(* ===== verification/ChatDispatch.v ===== *)
(** The dispatch table of the chat protocol ([DispatchPacket] of
    [samples/ChatClient/packets.hpp]): what it does with the packets of the protocol, and
    with any bytes. *)
From S2P Require Import Prelude Endian Writer Reader Headers Utf Strings Formatter Collections Objects Decoded Api ChatProtocol.

(** ** The table *)

Inductive chat_packet :=
  | PLoginRequest (v : LoginRequest)
  | PLoginResponse (v : LoginResponse)
  | PRoomJoinRequest (v : RoomJoinRequest)
  | PRoomJoinResponse (v : RoomJoinResponse)
  | PRoomChat (v : RoomChat)
  | PPrivateChat (v : PrivateChat)
  | PUserEntered (v : UserEntered)
  | PUserLeft (v : UserLeft).

(** The [case] labels. *)
Definition packet_of_id (id : Z) : option PacketId :=
  if id =? 101 then Some LoginRequestId else if id =? 102 then Some LoginResponseId
  else if id =? 103 then Some RoomJoinRequestId else if id =? 104 then Some RoomJoinResponseId
  else if id =? 105 then Some RoomChatId else if id =? 106 then Some PrivateChatId
  else if id =? 107 then Some UserEnteredId else if id =? 108 then Some UserLeftId else None.

Section Table.
Context `{Platform}.

(** [memorypack::Deserialize<...>(body)] of each case. *)
Definition deserialize_packet (t : PacketId) (body : list Z) : outcome chat_packet :=
  match t with
  | LoginRequestId => outcome_map PLoginRequest (DeserializeNew body)
  | LoginResponseId => outcome_map PLoginResponse (DeserializeNew body)
  | RoomJoinRequestId => outcome_map PRoomJoinRequest (DeserializeNew body)
  | RoomJoinResponseId => outcome_map PRoomJoinResponse (DeserializeNew body)
  | RoomChatId => outcome_map PRoomChat (DeserializeNew body)
  | PrivateChatId => outcome_map PPrivateChat (DeserializeNew body)
  | UserEnteredId => outcome_map PUserEntered (DeserializeNew body)
  | UserLeftId => outcome_map PUserLeft (DeserializeNew body)
  end.

Definition DispatchPacket {S} (id : Z) (body : list Z) (handler : chat_packet → M S unit) : M S bool :=
  match packet_of_id id with
  | Some t => v ← lift_outcome (deserialize_packet t body); handler v ;; mret true
  | None => mret false
  end.

(** [memorypack::Serialize] of a packet by its sender. *)
Definition serialize_packet (p : chat_packet) : outcome (list Z) :=
  match p with
  | PLoginRequest v => SerializeNew v
  | PLoginResponse v => SerializeNew v
  | PRoomJoinRequest v => SerializeNew v
  | PRoomJoinResponse v => SerializeNew v
  | PRoomChat v => SerializeNew v
  | PPrivateChat v => SerializeNew v
  | PUserEntered v => SerializeNew v
  | PUserLeft v => SerializeNew v
  end.
End Table.

(** ** What it does *)

Definition packet_type (p : chat_packet) : PacketId :=
  match p with
  | PLoginRequest _ => LoginRequestId
  | PLoginResponse _ => LoginResponseId
  | PRoomJoinRequest _ => RoomJoinRequestId
  | PRoomJoinResponse _ => RoomJoinResponseId
  | PRoomChat _ => RoomChatId
  | PPrivateChat _ => PrivateChatId
  | PUserEntered _ => UserEnteredId
  | PUserLeft _ => UserLeftId
  end.

Section Dispatch.
Context `{Platform}.

(** A packet any reader accepts, and its body. *)
Definition packet_portable (p : chat_packet) : Prop :=
  match p with
  | PLoginRequest v => portable v
  | PLoginResponse v => portable v
  | PRoomJoinRequest v => portable v
  | PRoomJoinResponse v => portable v
  | PRoomChat v => portable v
  | PPrivateChat v => portable v
  | PUserEntered v => portable v
  | PUserLeft v => portable v
  end.

Definition packet_enc (p : chat_packet) : list Z :=
  match p with
  | PLoginRequest v => enc v
  | PLoginResponse v => enc v
  | PRoomJoinRequest v => enc v
  | PRoomJoinResponse v => enc v
  | PRoomChat v => enc v
  | PPrivateChat v => enc v
  | PUserEntered v => enc v
  | PUserLeft v => enc v
  end.

Lemma chat_packet_of_id t : packet_of_id (packet_id t) = Some t.
Proof. by destruct t. Qed.

Lemma packet_of_id_Some id t : packet_of_id id = Some t → id = packet_id t.
Proof. unfold packet_of_id. repeat case_match; intros [= <-]; cbn; lia. Qed.

Lemma serialize_packet_enc p : packet_portable p → zlen (packet_enc p) ≤ grow_limit → serialize_packet p = Ret (packet_enc p).
Proof. destruct p; intros [Hp _] Hl; by apply SerializeNew_emits; [apply law_emits|]. Qed.

Lemma deserialize_packet_enc p : packet_portable p → zlen (packet_enc p) < size_mod →
  deserialize_packet (packet_type p) (packet_enc p) = Ret p.
Proof. intros Hp Hl. destruct p as [v|v|v|v|v|v|v|v]; exact (f_equal (outcome_map _) (DeserializeNew_enc v Hp Hl)). Qed.

Lemma outcome_map_any {T} `{!MemoryPackFormatter T, !WireFormat T, !FormatterLaws T} (k : T → chat_packet) t body :
  bytes_ok body → zlen body < size_mod → (∀ v, packet_type (k v) = t) →
  (∃ p, outcome_map k (DeserializeNew body) = Ret p ∧ packet_type p = t) ∨
  has_exceptions = true ∧ ∃ e off, outcome_map k (DeserializeNew body) = Throw e off.
Proof. intros Hb Hl Hk. destruct (DeserializeNew_any (T := T) body Hb Hl) as [(v & ->)|(Hex & e & off & ->)]; cbn; eauto 6. Qed.

Lemma deserialize_chat_any t body : bytes_ok body → zlen body < size_mod →
  (∃ p, deserialize_packet t body = Ret p ∧ packet_type p = t) ∨
  has_exceptions = true ∧ ∃ e off, deserialize_packet t body = Throw e off.
Proof. intros Hb Hl. destruct t; by apply outcome_map_any. Qed.

(** The dispatch table of the chat protocol agrees with its serializers, whatever arrives.
    A packet dispatched under its id reaches the handler once and unchanged; an id in no
    case label runs no handler and reports false; and for any other body, the handler sees
    a packet of the kind the id names, or an exception leaves before the handler runs. *)
Theorem chat_dispatch_delivers {S} p (handler : chat_packet → M S unit) (s : S) :
  packet_portable p → zlen (packet_enc p) ≤ grow_limit →
  serialize_packet p = Ret (packet_enc p) ∧
  DispatchPacket (packet_id (packet_type p)) (packet_enc p) handler s = (handler p ;; mret true) s ∧
  (∀ id body, (∀ t, id ≠ packet_id t) → DispatchPacket id body handler s = (Ret false, s)) ∧
  ∀ t body, bytes_ok body → zlen body < size_mod →
    (∃ q, packet_type q = t ∧ DispatchPacket (packet_id t) body handler s = (handler q ;; mret true) s) ∨
    has_exceptions = true ∧ ∃ e off, DispatchPacket (packet_id t) body handler s = (Throw e off, s).
Proof.
  intros Hp Hl. pose proof grow_limit_bounds. split; [by apply serialize_packet_enc|]. split_and!.
  - unfold DispatchPacket. rewrite chat_packet_of_id. unfold mbind at 1, M_bind at 1, lift_outcome.
    by rewrite deserialize_packet_enc by (done || lia).
  - intros id body Hid. unfold DispatchPacket. destruct (packet_of_id id) as [t|] eqn:E; [|done].
    by destruct (Hid t (packet_of_id_Some id t E)).
  - intros t body Hb Hs. unfold DispatchPacket. rewrite chat_packet_of_id. unfold mbind at 1 3, M_bind at 1 3, lift_outcome.
    destruct (deserialize_chat_any t body Hb Hs) as [(q & -> & Hq)|(Hex & e & off & ->)]; [left; by exists q|right; by eauto].
Qed.
End Dispatch.

Section Witness.
#[local] Existing Instance host64.

Lemma chat_dispatch_delivers_witness :
  serialize_packet (PRoomChat (MkRoomChat (Str []) (Str [104; 105]))) = Ret [2; 0; 0; 0; 0; 253; 255; 255; 255; 2; 0; 0; 0; 104; 105].
Proof.
  apply (chat_dispatch_delivers (PRoomChat (MkRoomChat (Str []) (Str [104; 105]))) (λ _, mret tt) tt); [|vm_compute; discriminate].
  apply portable_object. repeat (apply Forall_cons; split; [apply portable_string; [bytes_lit|done]|]). apply Forall_nil_2.
Defined.
End Witness.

TASK STATEMENT:
In the entries above, find the line with "has_exceptions = true ∧ ∃ e off, DispatchPacket" and the line with "by destruct (Hid", then set down exactly those two and every line between them, nothing else.

RESPONSE TO THIS EXERCISE:
    has_exceptions = true ∧ ∃ e off, DispatchPacket (packet_id t) body handler s = (Throw e off, s).
Proof.
  intros Hp Hl. pose proof grow_limit_bounds. split; [by apply serialize_packet_enc|]. split_and!.
  - unfold DispatchPacket. rewrite chat_packet_of_id. unfold mbind at 1, M_bind at 1, lift_outcome.
    by rewrite deserialize_packet_enc by (done || lia).
  - intros id body Hid. unfold DispatchPacket. destruct (packet_of_id id) as [t|] eqn:E; [|done].
    by destruct (Hid t (packet_of_id_Some id t E)).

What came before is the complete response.